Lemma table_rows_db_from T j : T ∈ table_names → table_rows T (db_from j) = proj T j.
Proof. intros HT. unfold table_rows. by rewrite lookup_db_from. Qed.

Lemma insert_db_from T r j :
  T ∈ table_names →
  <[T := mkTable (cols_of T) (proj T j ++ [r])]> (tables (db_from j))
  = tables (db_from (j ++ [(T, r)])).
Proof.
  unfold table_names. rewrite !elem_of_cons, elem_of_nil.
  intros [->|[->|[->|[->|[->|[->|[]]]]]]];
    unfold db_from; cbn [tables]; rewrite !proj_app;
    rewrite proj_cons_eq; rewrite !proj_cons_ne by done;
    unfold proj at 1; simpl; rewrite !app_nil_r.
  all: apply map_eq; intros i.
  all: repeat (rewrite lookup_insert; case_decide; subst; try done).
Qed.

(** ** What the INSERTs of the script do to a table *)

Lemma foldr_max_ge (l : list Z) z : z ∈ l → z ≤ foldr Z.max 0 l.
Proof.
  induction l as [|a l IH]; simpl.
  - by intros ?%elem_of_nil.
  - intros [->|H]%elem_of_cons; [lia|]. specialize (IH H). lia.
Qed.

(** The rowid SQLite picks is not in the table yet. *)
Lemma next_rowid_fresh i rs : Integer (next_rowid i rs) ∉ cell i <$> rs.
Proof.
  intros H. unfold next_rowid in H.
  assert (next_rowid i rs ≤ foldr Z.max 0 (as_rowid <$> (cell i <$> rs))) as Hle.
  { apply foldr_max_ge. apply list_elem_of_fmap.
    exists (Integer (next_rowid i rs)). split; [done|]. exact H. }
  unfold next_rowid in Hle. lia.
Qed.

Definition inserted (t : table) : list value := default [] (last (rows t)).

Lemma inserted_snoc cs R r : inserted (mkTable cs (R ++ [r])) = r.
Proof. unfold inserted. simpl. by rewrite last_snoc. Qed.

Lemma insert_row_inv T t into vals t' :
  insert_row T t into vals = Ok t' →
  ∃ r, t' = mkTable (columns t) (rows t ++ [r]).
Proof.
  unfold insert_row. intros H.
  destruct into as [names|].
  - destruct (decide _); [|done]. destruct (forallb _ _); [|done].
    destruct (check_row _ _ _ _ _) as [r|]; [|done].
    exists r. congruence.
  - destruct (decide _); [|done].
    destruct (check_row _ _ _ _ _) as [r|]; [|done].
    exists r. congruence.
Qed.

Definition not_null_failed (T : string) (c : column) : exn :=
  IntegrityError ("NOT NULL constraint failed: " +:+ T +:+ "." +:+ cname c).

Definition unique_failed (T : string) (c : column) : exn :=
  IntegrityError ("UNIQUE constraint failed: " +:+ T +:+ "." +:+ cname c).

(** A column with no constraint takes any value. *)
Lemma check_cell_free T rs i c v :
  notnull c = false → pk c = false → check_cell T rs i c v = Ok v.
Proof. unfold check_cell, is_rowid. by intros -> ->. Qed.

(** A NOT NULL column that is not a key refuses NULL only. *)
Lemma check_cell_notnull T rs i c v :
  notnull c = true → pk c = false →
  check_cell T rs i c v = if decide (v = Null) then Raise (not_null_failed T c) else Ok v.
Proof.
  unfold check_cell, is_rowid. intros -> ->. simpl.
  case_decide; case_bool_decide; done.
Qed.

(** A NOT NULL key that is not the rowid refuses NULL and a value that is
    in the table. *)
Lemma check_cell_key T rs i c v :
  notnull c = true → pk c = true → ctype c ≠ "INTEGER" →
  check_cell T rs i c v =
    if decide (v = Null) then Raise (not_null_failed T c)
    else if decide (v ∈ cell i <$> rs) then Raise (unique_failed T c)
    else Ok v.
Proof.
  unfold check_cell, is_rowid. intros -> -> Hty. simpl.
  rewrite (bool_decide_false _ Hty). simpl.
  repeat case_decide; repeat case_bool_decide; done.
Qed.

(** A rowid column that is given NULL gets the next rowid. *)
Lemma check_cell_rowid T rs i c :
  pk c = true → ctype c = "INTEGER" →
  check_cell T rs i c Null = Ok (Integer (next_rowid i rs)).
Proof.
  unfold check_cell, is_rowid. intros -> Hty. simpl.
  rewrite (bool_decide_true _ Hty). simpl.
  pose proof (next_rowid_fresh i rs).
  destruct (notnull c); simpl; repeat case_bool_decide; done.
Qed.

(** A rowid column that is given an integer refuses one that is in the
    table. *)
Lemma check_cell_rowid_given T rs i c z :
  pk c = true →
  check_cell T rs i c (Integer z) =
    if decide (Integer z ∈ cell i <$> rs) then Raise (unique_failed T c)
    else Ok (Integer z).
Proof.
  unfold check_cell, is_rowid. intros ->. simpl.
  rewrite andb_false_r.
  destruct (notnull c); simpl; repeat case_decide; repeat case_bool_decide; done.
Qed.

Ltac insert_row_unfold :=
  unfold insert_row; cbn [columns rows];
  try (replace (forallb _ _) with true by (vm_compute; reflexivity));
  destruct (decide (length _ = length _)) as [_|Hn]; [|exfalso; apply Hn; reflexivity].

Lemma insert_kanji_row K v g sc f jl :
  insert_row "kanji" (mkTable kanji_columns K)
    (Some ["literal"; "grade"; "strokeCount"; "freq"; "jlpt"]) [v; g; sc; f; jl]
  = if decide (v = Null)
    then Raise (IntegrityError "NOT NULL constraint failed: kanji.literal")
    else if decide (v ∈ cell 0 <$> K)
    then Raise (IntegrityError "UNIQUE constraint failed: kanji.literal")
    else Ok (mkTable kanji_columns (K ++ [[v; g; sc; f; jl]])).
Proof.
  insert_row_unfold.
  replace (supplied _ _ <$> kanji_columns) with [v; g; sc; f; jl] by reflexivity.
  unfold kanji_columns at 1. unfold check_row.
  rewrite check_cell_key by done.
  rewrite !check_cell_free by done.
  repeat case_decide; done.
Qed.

________________________________________

▸ YOUR ASSIGNMENT
Identify the lines in the entries that hold "replace" and return each one.

▸ WRITTEN SOLUTION
  try (replace (forallb _ _) with true by (vm_compute; reflexivity));
  replace (supplied _ _ <$> kanji_columns) with [v; g; sc; f; jl] by reflexivity.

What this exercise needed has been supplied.